■ **What you need to do**
Please return every line in the entries below with the word "isAbsolute" in it.

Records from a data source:
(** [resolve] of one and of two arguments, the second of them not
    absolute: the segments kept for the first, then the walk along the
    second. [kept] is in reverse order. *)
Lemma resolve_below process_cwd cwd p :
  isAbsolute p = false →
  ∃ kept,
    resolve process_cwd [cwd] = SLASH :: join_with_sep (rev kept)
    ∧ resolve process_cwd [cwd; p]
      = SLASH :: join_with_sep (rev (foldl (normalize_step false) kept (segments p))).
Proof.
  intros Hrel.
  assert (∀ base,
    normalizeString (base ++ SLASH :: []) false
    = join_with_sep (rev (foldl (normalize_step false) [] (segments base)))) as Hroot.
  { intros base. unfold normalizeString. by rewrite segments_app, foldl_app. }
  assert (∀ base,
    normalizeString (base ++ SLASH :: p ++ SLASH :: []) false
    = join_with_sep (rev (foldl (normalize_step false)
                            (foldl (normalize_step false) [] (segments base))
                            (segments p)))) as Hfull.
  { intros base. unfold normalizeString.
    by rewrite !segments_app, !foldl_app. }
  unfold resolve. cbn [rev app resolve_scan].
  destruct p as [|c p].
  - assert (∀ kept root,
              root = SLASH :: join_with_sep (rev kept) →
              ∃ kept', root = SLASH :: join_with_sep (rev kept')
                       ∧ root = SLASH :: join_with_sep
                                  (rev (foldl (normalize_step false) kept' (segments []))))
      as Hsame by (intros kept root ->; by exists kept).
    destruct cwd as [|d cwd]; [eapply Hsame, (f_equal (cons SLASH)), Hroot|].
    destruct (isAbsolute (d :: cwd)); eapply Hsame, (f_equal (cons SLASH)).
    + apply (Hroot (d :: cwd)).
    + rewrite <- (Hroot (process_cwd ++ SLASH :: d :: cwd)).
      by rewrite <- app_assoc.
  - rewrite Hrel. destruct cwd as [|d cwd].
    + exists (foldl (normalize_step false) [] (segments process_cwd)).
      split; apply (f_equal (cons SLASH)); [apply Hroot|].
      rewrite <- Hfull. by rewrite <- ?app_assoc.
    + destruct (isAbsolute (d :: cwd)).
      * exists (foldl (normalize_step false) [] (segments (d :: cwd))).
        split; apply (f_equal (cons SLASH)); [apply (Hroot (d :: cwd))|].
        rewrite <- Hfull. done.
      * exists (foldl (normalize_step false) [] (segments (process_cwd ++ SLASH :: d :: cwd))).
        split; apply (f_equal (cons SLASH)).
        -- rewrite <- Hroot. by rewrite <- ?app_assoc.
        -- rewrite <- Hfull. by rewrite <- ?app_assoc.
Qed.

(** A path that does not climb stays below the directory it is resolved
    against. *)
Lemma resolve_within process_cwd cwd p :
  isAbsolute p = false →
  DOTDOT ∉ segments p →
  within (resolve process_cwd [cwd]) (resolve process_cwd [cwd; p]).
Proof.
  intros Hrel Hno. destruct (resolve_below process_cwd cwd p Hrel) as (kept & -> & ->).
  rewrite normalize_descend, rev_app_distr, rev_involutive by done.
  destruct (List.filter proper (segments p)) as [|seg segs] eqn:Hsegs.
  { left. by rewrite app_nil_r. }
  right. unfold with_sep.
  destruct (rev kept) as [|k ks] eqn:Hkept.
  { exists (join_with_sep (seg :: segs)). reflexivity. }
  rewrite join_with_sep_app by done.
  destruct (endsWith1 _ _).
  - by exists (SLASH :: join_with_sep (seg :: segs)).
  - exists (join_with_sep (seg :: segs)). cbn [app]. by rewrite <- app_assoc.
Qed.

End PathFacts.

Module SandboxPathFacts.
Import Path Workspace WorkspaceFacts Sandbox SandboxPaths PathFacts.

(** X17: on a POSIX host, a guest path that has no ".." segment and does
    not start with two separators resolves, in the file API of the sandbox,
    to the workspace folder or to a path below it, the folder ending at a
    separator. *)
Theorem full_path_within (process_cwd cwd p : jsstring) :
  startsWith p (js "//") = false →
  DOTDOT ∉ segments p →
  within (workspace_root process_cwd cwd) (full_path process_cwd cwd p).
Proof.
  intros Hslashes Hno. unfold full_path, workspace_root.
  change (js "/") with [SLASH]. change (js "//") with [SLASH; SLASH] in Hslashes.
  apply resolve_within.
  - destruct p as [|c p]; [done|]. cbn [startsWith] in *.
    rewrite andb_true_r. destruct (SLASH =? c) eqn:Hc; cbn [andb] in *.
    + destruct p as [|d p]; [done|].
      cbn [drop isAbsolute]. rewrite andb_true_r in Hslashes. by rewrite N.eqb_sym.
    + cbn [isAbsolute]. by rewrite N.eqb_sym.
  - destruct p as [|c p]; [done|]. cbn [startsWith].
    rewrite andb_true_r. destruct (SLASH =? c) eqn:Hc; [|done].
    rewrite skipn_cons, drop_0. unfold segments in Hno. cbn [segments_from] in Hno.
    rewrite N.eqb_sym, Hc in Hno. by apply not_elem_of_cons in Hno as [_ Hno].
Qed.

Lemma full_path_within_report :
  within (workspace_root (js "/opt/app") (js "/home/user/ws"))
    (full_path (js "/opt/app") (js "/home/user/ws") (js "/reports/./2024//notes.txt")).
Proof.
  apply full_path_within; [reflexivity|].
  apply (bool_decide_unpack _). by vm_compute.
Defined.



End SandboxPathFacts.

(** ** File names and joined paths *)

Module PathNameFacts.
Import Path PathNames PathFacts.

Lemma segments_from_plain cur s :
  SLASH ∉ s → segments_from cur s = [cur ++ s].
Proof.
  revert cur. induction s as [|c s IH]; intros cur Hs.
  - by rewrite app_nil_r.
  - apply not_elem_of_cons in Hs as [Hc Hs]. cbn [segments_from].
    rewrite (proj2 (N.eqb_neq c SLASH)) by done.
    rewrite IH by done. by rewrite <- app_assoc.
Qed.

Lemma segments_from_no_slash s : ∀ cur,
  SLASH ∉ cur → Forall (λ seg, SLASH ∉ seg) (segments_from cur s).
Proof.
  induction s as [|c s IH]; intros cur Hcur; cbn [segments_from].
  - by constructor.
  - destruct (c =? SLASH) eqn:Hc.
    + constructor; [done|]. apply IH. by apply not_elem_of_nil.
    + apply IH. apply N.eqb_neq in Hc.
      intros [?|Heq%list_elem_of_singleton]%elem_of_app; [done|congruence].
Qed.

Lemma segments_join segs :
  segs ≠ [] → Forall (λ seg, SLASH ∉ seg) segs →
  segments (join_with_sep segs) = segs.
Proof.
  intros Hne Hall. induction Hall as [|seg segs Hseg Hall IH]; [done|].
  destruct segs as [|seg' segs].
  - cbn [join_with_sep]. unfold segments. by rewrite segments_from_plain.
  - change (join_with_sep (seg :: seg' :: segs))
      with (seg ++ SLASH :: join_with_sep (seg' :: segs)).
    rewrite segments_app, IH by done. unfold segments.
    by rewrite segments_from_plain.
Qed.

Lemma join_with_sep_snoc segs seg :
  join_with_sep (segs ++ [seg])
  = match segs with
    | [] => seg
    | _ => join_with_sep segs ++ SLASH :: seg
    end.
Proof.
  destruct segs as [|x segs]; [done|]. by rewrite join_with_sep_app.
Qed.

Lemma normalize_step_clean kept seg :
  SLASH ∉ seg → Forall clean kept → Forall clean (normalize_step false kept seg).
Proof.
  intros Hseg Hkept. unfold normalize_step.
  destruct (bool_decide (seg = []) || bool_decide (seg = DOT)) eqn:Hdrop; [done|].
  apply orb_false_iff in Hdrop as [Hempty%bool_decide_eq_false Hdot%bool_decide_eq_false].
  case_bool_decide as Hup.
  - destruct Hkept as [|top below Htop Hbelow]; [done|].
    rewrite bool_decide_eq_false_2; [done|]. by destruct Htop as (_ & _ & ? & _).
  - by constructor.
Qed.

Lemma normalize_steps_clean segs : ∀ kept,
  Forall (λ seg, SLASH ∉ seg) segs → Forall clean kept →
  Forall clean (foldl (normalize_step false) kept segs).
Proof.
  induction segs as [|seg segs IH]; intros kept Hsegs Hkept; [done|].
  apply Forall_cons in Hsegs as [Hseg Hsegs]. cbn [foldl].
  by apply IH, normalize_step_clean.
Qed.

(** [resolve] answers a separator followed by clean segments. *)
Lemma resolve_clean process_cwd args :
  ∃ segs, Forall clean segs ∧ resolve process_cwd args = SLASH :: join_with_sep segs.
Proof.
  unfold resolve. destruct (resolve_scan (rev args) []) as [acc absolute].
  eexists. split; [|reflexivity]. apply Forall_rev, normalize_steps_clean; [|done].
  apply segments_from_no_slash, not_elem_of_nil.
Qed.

■ **Written response**
  isAbsolute p = false →
    destruct (isAbsolute (d :: cwd)); eapply Hsame, (f_equal (cons SLASH)).
    + destruct (isAbsolute (d :: cwd)).
  isAbsolute p = false →
      cbn [drop isAbsolute]. rewrite andb_true_r in Hslashes. by rewrite N.eqb_sym.
    + cbn [isAbsolute]. by rewrite N.eqb_sym.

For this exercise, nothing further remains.